Hidden in Plain Sight: The Steganographic Image

2017-02-09
Professor Jussi Parikka is a Finnish media theorist who works at the Winchester School of Art, University of Southampton.
More on Jussi Parikka

Who knows what went into an image, what it includes and what it hides? This is not merely a question of the fine art historical importance of materials, nor even a media historical intrigue of chemistry, but one of steganography – hiding another meaningful pattern, perhaps a message, in data; inside text or an image. This image that is always more than. More than what? Isn’t it obvious from the amount of work gone into art-theoretical considerations of the inexhaustible meanings of the photographic image that it has always been a multiplicity: contexts, fluctuating meanings, readings and the insatiable desire to look at things in order to discover its depths.

As such, a steganographic inscription is neither a depth nor the plain surface but somewhere in between.
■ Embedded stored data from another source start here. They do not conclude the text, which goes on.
(* ===== verification/SlotCommandTheorems.v ===== *)
(** * Theorems on the coordinator's commands at a slot owner

    What a command that fails leaves behind, what a join copies, what a change of
    peers sends, and what holds of a slot however its commands follow on each
    other and fail. *)

From S2P Require Import Prelude.
From S2P Require Import CoordTypes.
From S2P Require Import StorageTypes.
From S2P Require Import SlotReducer.
From S2P Require Import SlotOwner.
From S2P Require Import SlotLifecycle.
From S2P Require Import JournalShard.
From S2P Require Import Backend.
From S2P Require Import Materializer.
From S2P Require Import SlotMessages.
From S2P Require Import Recovery.
From S2P Require Import SlotProps.
From S2P Require Import SlotTheorems.
From S2P Require Import OwnerProps.
From S2P Require Import SlotCommands.
From S2P Require Import SlotFailover.
From S2P Require Import OwnerFindings.

Open Scope Z_scope.
Open Scope record_scope.
Import Owner.
Import OwnerCommands.

(** ** Running a command *)
Definition run_sat {B A} (Q : A -> slot_host B -> Prop) (X : storage_error -> slot_host B -> Prop)
    (answer : slot_host B * res storage_error A) : Prop :=
  match answer with (h, Ok a) => Q a h | (h, Err e) => X e h end.

Section running.
Context {B : Type}.

Lemma run_bind {A C} (m : command B A) (k : A -> command B C) Q Q' X h :
  run_sat Q' X (m h) -> (forall a h', Q' a h' -> run_sat Q X (k a h')) -> run_sat Q X ((m ≫= k) h).
Proof. intros Hm Hk. unfold mbind, command_bind. destruct (m h) as [h' [a|e]]; [by apply Hk|exact Hm]. Qed.

Lemma run_mono {A} (Q Q' : A -> slot_host B -> Prop) (X X' : storage_error -> slot_host B -> Prop) answer :
  run_sat Q' X' answer -> (forall a h, Q' a h -> Q a h) -> (forall e h, X' e h -> X e h) -> run_sat Q X answer.
Proof. unfold run_sat. destruct answer as [h [a|e]]; auto. Qed.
In contemporary images made of data it refers to how the image can be coded as more than is seen, but also more than the image should do. The steganographic digital image can be executed; it includes instructions for the computer to perform. Photographs as part of a longer history of communication media are one particular way of saying more than meets the eye, but this image also connects to histories of secret communication from the early modern period, to more recent discussions in security culture, as well as fiction such as William Gibson’s novel Pattern Recognition (2003). Were J.G. Ballard’s 1950s billboard mysteries one sort of cryptographic puzzle that hid a message in plain visual sight?
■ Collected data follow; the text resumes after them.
(** ** A slot after recovery *)
(** What the journal of a slot must be for the log it stands for: what it last
    prepared beyond the backend's [m] operations are the log's operations, and
    it has prepared everything it calls committed. *)
Definition journal_of (log : list WriteOperation) (m : Z) (entries : list journalRecord) : Prop :=
  (forall s op, journaled_operation entries s = Some op -> m < s -> log !! Z.to_nat (s - 1) = Some op) /\
  (forall s, m < s <= journaled_commit entries -> is_Some (journaled_operation entries s)).

(** A recovered record: it stands for the first [h] operations of the log,
    [m] of which the backend has. *)
Record recovered (log : list WriteOperation) (m h : Z) (r : replicaRecord) : Prop := {
  rv_order : 0 <= m <= h /\ h <= zlength log;
  rv_committed : rr_highestCommittedSequence r = h;
  rv_materialised : rr_materializedCommittedSequence r = m;
  rv_prepared : forall s, m < s <= h -> rr_preparedEntries r !! s = log !! Z.to_nat (s - 1);
  rv_overlay : overlay_of log m h (rr_committedOverlay r);
  rv_durable : m <= rr_highestPreparedDurable r;
  rv_dirty : rr_dirtyByKey r = ∅;
  rv_staged : rr_stagedForwards r = ∅;
  rv_pending : rr_pendingWrites r = ∅;
  rv_state : rr_state r = StateRecovered;
  rv_data : rr_localDataPresent r = true;
}.

(** The record of a replica whose data the backend has. *)
Record opened (m : Z) (r : replicaRecord) : Prop := {
  op_committed : rr_highestCommittedSequence r = m;
  op_materialised : rr_materializedCommittedSequence r = m;
  op_durable : rr_highestPreparedDurable r = m;
  op_prepared : rr_preparedEntries r = ∅;
  op_overlay : rr_committedOverlay r = ∅;
  op_dirty : rr_dirtyByKey r = ∅;
  op_staged : rr_stagedForwards r = ∅;
  op_pending : rr_pendingWrites r = ∅;
  op_state : rr_state r = StateRecovered;
  op_data : rr_localDataPresent r = true;
}.

Lemma openReplica_opened replica m upstream r :
  openReplica replica (Ok m) (Ok upstream) = Ok r -> opened m r /\ rr_assignment r = pr_Assignment replica.
Proof. intros [= <-]. split; [by constructor|done]. Qed.

Definition tail_of_chain (assignment : ReplicaAssignment) : bool :=
  String.eqb (SuccessorNodeID (asg_Peers assignment)) "".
The steganographic realities of writing and creating images as patterns within patterns have for a longer period considered the possibilities that any inscription can nest whole alternative worlds of inscriptions. It also goes way further back in time than examples from the 20th century, let alone digital culture. Perhaps not so much in terms of images but in devising systems for of secret messaging, Athanius Kircher (1602-1680) contributed to steganography as one particular version of communication that exceeds what is in front of your eyes in plain sight. The work Polygraphia nova (1663) provides elements for a carefully crafted codification apparatus that itself is telling of the culture of “secret monastic languages and codes of mediaeval Europe.”[1]Fletcher, J. E. (2001) A Study of the Life and Works of Athanasius Kircher, ‘Germanus Incredibilis’. London:Brill, p.167

As later iterations of what Kircher and even before him the Abbot of Sponheim, Johann Trithemius von Trittenheim (1462–1516) started, the current digital image culture worries about particular techniques of the stegosploit – a mixture of steganography and exploit. But why worry, why is the first reaction one of concern? Because this is sort of an image is more likely to be analysed to its constituent pixels and “least significant bits” by computer security experts and hackers than art theorists or historians. This image operates in a reality that is more likely to be about the contagious image, the trickstery of operational code, the vulnerabilities in infrastructures that sustain the visibility of digital images.
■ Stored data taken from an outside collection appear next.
Lemma pop_entries_takes remainingOps remainingBytes order : forall entries before,
  queue_ok (Build_progress_queue entries order) ->
  takes order entries before (pop_entries remainingOps remainingBytes order entries before).
Proof.
  induction order as [|key rest IH]; intros entries before Hq; cbn [pop_entries]; [by apply takes_nothing|].
  destruct (entries !! key) as [entry|] eqn:E.
  - destruct (_ && _); [by apply takes_nothing|]. apply (takes_one [] key rest entries before entry _ Hq E).
    intros Hq'. destruct (_ || _); [by apply takes_nothing|by apply IH].
  - exfalso. assert (is_Some (entries !! key)) as [? Hs]; [|by rw E in Hs].
    apply (co_order _ Hq key). apply list_elem_of_here.
Qed.

Lemma pop_entries_grows remainingOps remainingBytes (order : list K) : forall (entries : gmap K pendingProgress) before,
  before `prefix_of` (pop_entries remainingOps remainingBytes order entries before).1.
Proof.
  induction order as [|key rest IH]; intros entries before; cbn [pop_entries]; [done|].
  destruct (entries !! key); [|apply IH]. destruct (_ && _); [done|]. cbv zeta. destruct (_ || _); [by eexists|].
  etrans; [|apply IH]. by eexists.
Qed.

Lemma popBatch_takes remainingOps remainingBytes allow q : queue_ok q ->
  takes (pq_order q) (pq_entries q) [] (popBatch remainingOps remainingBytes allow q) /\
  (allow = true -> 0 < remainingOps -> 0 < remainingBytes -> pq_entries q <> ∅ ->
   (popBatch remainingOps remainingBytes allow q).1 <> []).
Proof.
  intros Hq. destruct q as [entries order]. unfold popBatch. cbn [pq_entries pq_order]. destruct (_ || _) eqn:E.
  - split; [by apply takes_nothing|]. intros -> H1 H2 Hne. cbn in E.
    rw (proj2 (Z.leb_gt _ _) H1) (proj2 (Z.leb_gt _ _) H2) in E. cbn in E. apply bool_decide_eq_true in E. subst order.
    apply map_choose in Hne as (k & e & Hk). cbn in Hk. pose proof (proj2 (co_order _ Hq k) (ex_intro _ e Hk)) as Hin.
    by apply elem_of_nil in Hin.
  - split; [by apply pop_entries_takes|]. intros _ _ _ Hne. apply orb_false_iff in E as [_ E].
    apply bool_decide_eq_false in E. destruct order as [|key rest]; [done|]. cbn [pop_entries].
    destruct (proj1 (co_order _ Hq key)) as [entry He]; [apply list_elem_of_here|]. cbn in He. rw He.
    cbn [length]. change (0 <? Z.of_nat 0) with false. cbn [andb]. cbv zeta.
    destruct (_ || _); [by intros Hz|].
    destruct (pop_entries_grows remainingOps remainingBytes rest (delete key entries) ([] ++ [(key, entry)])) as [more ->]. by intros Hz.
Qed.
End progress.

Definition watermark_names (key : journalWatermarkKey) (a : ReplicaAssignment) : Prop :=
  asg_Slot a = key.1.2 /\ asg_ChainVersion a = key.2.
Definition confirm_names (key : journalConfirmKey) (a : ReplicaAssignment) : Prop :=
  asg_Slot a = key.1 /\ asg_ChainVersion a = key.2.
Definition watermark_wrap (key : journalWatermarkKey) : progressIntent -> shard_intent := WatermarkIntent key.1.1.
Definition confirm_wrap (key : journalConfirmKey) : progressIntent -> shard_intent := ConfirmIntent.

Lemma pop_head_ranges_takes limitOps remainingBytes order : forall entries before next,
  queue_ok watermark_names (Build_progress_queue entries (next ++ order)) ->
  takes watermark_names watermark_wrap (next ++ order) entries before
    (pop_head_ranges limitOps remainingBytes order entries before next).
Proof.
  induction order as [|key rest IH]; intros entries before next Hq; cbn [pop_head_ranges].
  { rw app_nil_r in Hq |- *. by apply takes_nothing. }
  destruct (entries !! key) as [entry|] eqn:E.
  - destruct (_ || _).
    + rw (cons_middle key next rest) in Hq |- *. rw app_assoc in Hq |- *. by apply IH.
    + apply (takes_one _ _ next key rest entries before entry _ Hq E). apply IH.
  - exfalso. assert (is_Some (entries !! key)) as [? Hs]; [|by rw E in Hs].
    apply (co_order _ _ Hq key). cbn. set_solver.
Qed.

Lemma popPriority_takes remainingOps remainingBytes q : queue_ok watermark_names q ->
  takes watermark_names watermark_wrap (pq_order q) (pq_entries q) []
    (popPriorityHeadRangeBatch remainingOps remainingBytes q).
Proof.
  intros Hq. assert (takes watermark_names watermark_wrap (pq_order q) (pq_entries q) [] ([], q)) as Hnone.
  { destruct q. by apply takes_nothing. }
  unfold popPriorityHeadRangeBatch. destruct (_ || _); [done|]. cbv zeta.
  match goal with |- context [pop_head_ranges ?l ?b ?o ?e ?i ?n] =>
    pose proof (pop_head_ranges_takes l b o e i n) as Ht; destruct (pop_head_ranges l b o e i n) as [items q'] end.
  destruct items; [done|]. apply Ht. by destruct q.
Qed.

(** ** The shard *)
Record shard_ok (s : shard) : Prop := {
  so_prepares : prepares_ok (sh_prepares s);
  so_watermarks : queue_ok watermark_names (sh_watermarks s);
  so_confirms : queue_ok confirm_names (sh_confirms s);
}.

Definition queued_prepares (s : shard) : list journalPrepareIntent :=
  all_queued (pendingPrepareMap (sh_prepares s)) (pendingPrepareSeq (sh_prepares s)).

Definition intent_prepares (intents : list shard_intent) : list journalPrepareIntent :=
  concat ((fun intent => match intent with PrepareIntent i => [i] | _ => [] end) <$> intents).

(** The prepares of a slot among some intents. *)
Definition prepares_of (slot : Z) (intents : list shard_intent) : list journalPrepareIntent :=
  of_slot slot (intent_prepares intents).

Definition batch_intents (items : list journalBatchItem) : list shard_intent := concat (item_intents <$> items).

Definition item_ok (item : journalBatchItem) : Prop :=
  match item with
  | BatchPrepare _ => True
  | BatchWatermark recordType entry => exists key : journalWatermarkKey, key.1.1 = recordType /\ entry_ok watermark_names key entry
  | BatchConfirm entry => exists key, entry_ok confirm_names key entry
  end.

Lemma intent_prepares_app l1 l2 : intent_prepares (l1 ++ l2) = intent_prepares l1 ++ intent_prepares l2.
Proof. unfold intent_prepares. by rw fmap_app concat_app. Qed.

Lemma prepares_of_app slot l1 l2 : prepares_of slot (l1 ++ l2) = prepares_of slot l1 ++ prepares_of slot l2.
Proof. unfold prepares_of. by rw intent_prepares_app of_slot_app. Qed.

Lemma batch_intents_app l1 l2 : batch_intents (l1 ++ l2) = batch_intents l1 ++ batch_intents l2.
Proof. unfold batch_intents. by rw fmap_app concat_app. Qed.

Lemma intent_prepares_wrapped (l : list journalPrepareIntent) : intent_prepares (PrepareIntent <$> l) = l.
Proof. unfold intent_prepares. induction l as [|i l IH]; [done|]. cbn. by rw IH. Qed.

Lemma intent_prepares_none {A} (wrap : A -> shard_intent) (l : list A) :
  (forall i, match wrap i with PrepareIntent _ => False | _ => True end) -> intent_prepares (wrap <$> l) = [].
Proof.
  intros Hw. unfold intent_prepares. induction l as [|i l IH]; [done|]. cbn. rw IH.
  specialize (Hw i). by destruct (wrap i).
Qed.

Lemma pending_split s : pending_intents s =
  (PrepareIntent <$> queued_prepares s) ++ queue_intents watermark_wrap (sh_watermarks s)
    ++ queue_intents confirm_wrap (sh_confirms s).
Proof.
  unfold pending_intents, queued_prepares, all_queued. f_equal.
  induction (pendingPrepareSeq (sh_prepares s)) as [|slot l IH]; [done|]. cbn. by rw fmap_app IH.
Qed.

Lemma batch_prepares items : batch_intents (BatchPrepare <$> items) = PrepareIntent <$> items.
Proof. unfold batch_intents. induction items as [|i l IH]; [done|]. cbn. by rw IH. Qed.

Lemma batch_watermarks items : batch_intents (watermark_item <$> items) = concat (entry_intents watermark_wrap <$> items).
Proof. unfold batch_intents. by rw -list_fmap_compose. Qed.

Lemma batch_confirms items : batch_intents (confirm_item <$> items) = concat (entry_intents confirm_wrap <$> items).
Proof. unfold batch_intents. by rw -list_fmap_compose. Qed.

Lemma no_prepares_watermarks items : intent_prepares (batch_intents (watermark_item <$> items)) = [].
Proof.
  induction items as [|t l IH]; [done|]. rw fmap_cons -(app_nil_l (watermark_item <$> l)) app_comm_cons batch_intents_app
    intent_prepares_app IH app_nil_r. unfold batch_intents. cbn. rw app_nil_r. by apply intent_prepares_none.
Qed.

Lemma no_prepares_confirms items : intent_prepares (batch_intents (confirm_item <$> items)) = [].
Proof.
  induction items as [|t l IH]; [done|]. rw fmap_cons -(app_nil_l (confirm_item <$> l)) app_comm_cons batch_intents_app
    intent_prepares_app IH app_nil_r. unfold batch_intents. cbn. rw app_nil_r. by apply intent_prepares_none.
Qed.

(** What a batch holds, against what is left in the queues. *)
Record batch_taken (s : shard) (items : list journalBatchItem) (s' : shard) : Prop := {
  bt_shard : shard_ok s';
  bt_items : Forall item_ok items;
  bt_once : pending_intents s ≡ₚ batch_intents items ++ pending_intents s';
  bt_fifo : forall slot, queue_of (pendingPrepareMap (sh_prepares s)) slot
    = prepares_of slot (batch_intents items) ++ queue_of (pendingPrepareMap (sh_prepares s')) slot;
}.

Lemma watermark_items_ok items :
  Forall (fun t => entry_ok watermark_names t.1 t.2) items -> Forall item_ok (watermark_item <$> items).
Proof. intros Hi. apply Forall_fmap. apply (Forall_impl _ _ _ Hi). intros t Ht. by exists t.1. Qed.

Lemma confirm_items_ok items :
  Forall (fun t => entry_ok confirm_names t.1 t.2) items -> Forall item_ok (confirm_item <$> items).
Proof. intros Hi. apply Forall_fmap. apply (Forall_impl _ _ _ Hi). intros t Ht. by exists t.1. Qed.

Lemma take_batch_taken batchMaxOps s : shard_ok s ->
  let '(items, s') := take_batch batchMaxOps s in batch_taken s items s'.
Proof.
  intros [Hp Hw Hc]. unfold take_batch.
  pose proof (popPriority_takes batchMaxOps defaultJournalBatchMaxBytes (sh_watermarks s) Hw) as H1.
  destruct (popPriorityHeadRangeBatch _ _ _) as [priority w1]. destruct H1 as (? & [= ->] & Hw1 & Hi1 & Hperm1). cbn [fst snd] in *.
  pose proof (popPrepareBatch_ok batchMaxOps (sh_prepares s) Hp) as H2.
  destruct (popPrepareBatch _ _) as [[prepares bytes] p']. destruct H2 as (Hp' & Hperm2 & Hfifo & _).
  match goal with |- context [popBatch ?o ?b ?a w1] =>
    pose proof (proj1 (popBatch_takes watermark_names watermark_wrap o b a w1 Hw1)) as H3; destruct (popBatch o b a w1) as [marks w2] end.
  destruct H3 as (? & [= ->] & Hw2 & Hi2 & Hperm3). cbn [fst snd] in *.
  match goal with |- context [popBatch ?o ?b ?a (sh_confirms s)] =>
    pose proof (proj1 (popBatch_takes confirm_names confirm_wrap o b a _ Hc)) as H4; destruct (popBatch o b a (sh_confirms s)) as [confirms c'] end.
  destruct H4 as (? & [= ->] & Hc' & Hi3 & Hperm4). cbn [fst snd] in *. split.
  - by split.
  - rw !Forall_app. split_and!; [by apply watermark_items_ok|by apply Forall_fmap, Forall_true|by apply watermark_items_ok|by apply confirm_items_ok].
  - rw !pending_split !batch_intents_app batch_prepares !batch_watermarks batch_confirms. unfold queued_prepares. cbn.
    rw !queue_intents_eq in Hperm1, Hperm3, Hperm4 |- *. rw Hperm1 Hperm2 Hperm3 Hperm4 fmap_app. solve_Permutation.
  - intros slot. unfold prepares_of. rw !batch_intents_app !intent_prepares_app batch_prepares intent_prepares_wrapped.
    rw !no_prepares_watermarks no_prepares_confirms !app_nil_r. apply Hfifo.
Qed.

Lemma queue_intents_empty {K} `{Countable K} (wrap : K -> progressIntent -> shard_intent) (q : progress_queue K) :
  pq_entries q = ∅ -> queue_intents wrap q = [].
Proof. intros He. rw queue_intents_eq. apply concat_fmap_nil. intros k _. unfold key_intents. by rw He lookup_empty. Qed.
The principle sounds relatively straightforward. JPEG and PNG images can include malicious bits of code that work inside the pixels. The pixel space that codifies what we perceive as an image catered to our human eyes, also includes the writing of more dynamic potentialities of execution. The executable bit in pixels can then be “decoded using an HTML 5 Canvas element that allows for dynamic, scriptable rendering of images.” An image format like PNG or Portable Network Graphics can acquire an additional meaning to its portability: for example, by installing spyware, it can piggy back the true triggering of a computer process.

Although, it is clear that in most cases we don’t suspect images: we scan through them, click, download, pass on, look at and forget without much effort. Sometimes we don’t even realise when we are looking at a file that is actually an image. The visual aspect of an image (file) is sometimes merely an interface to further events, triggering a cascade of computer processes.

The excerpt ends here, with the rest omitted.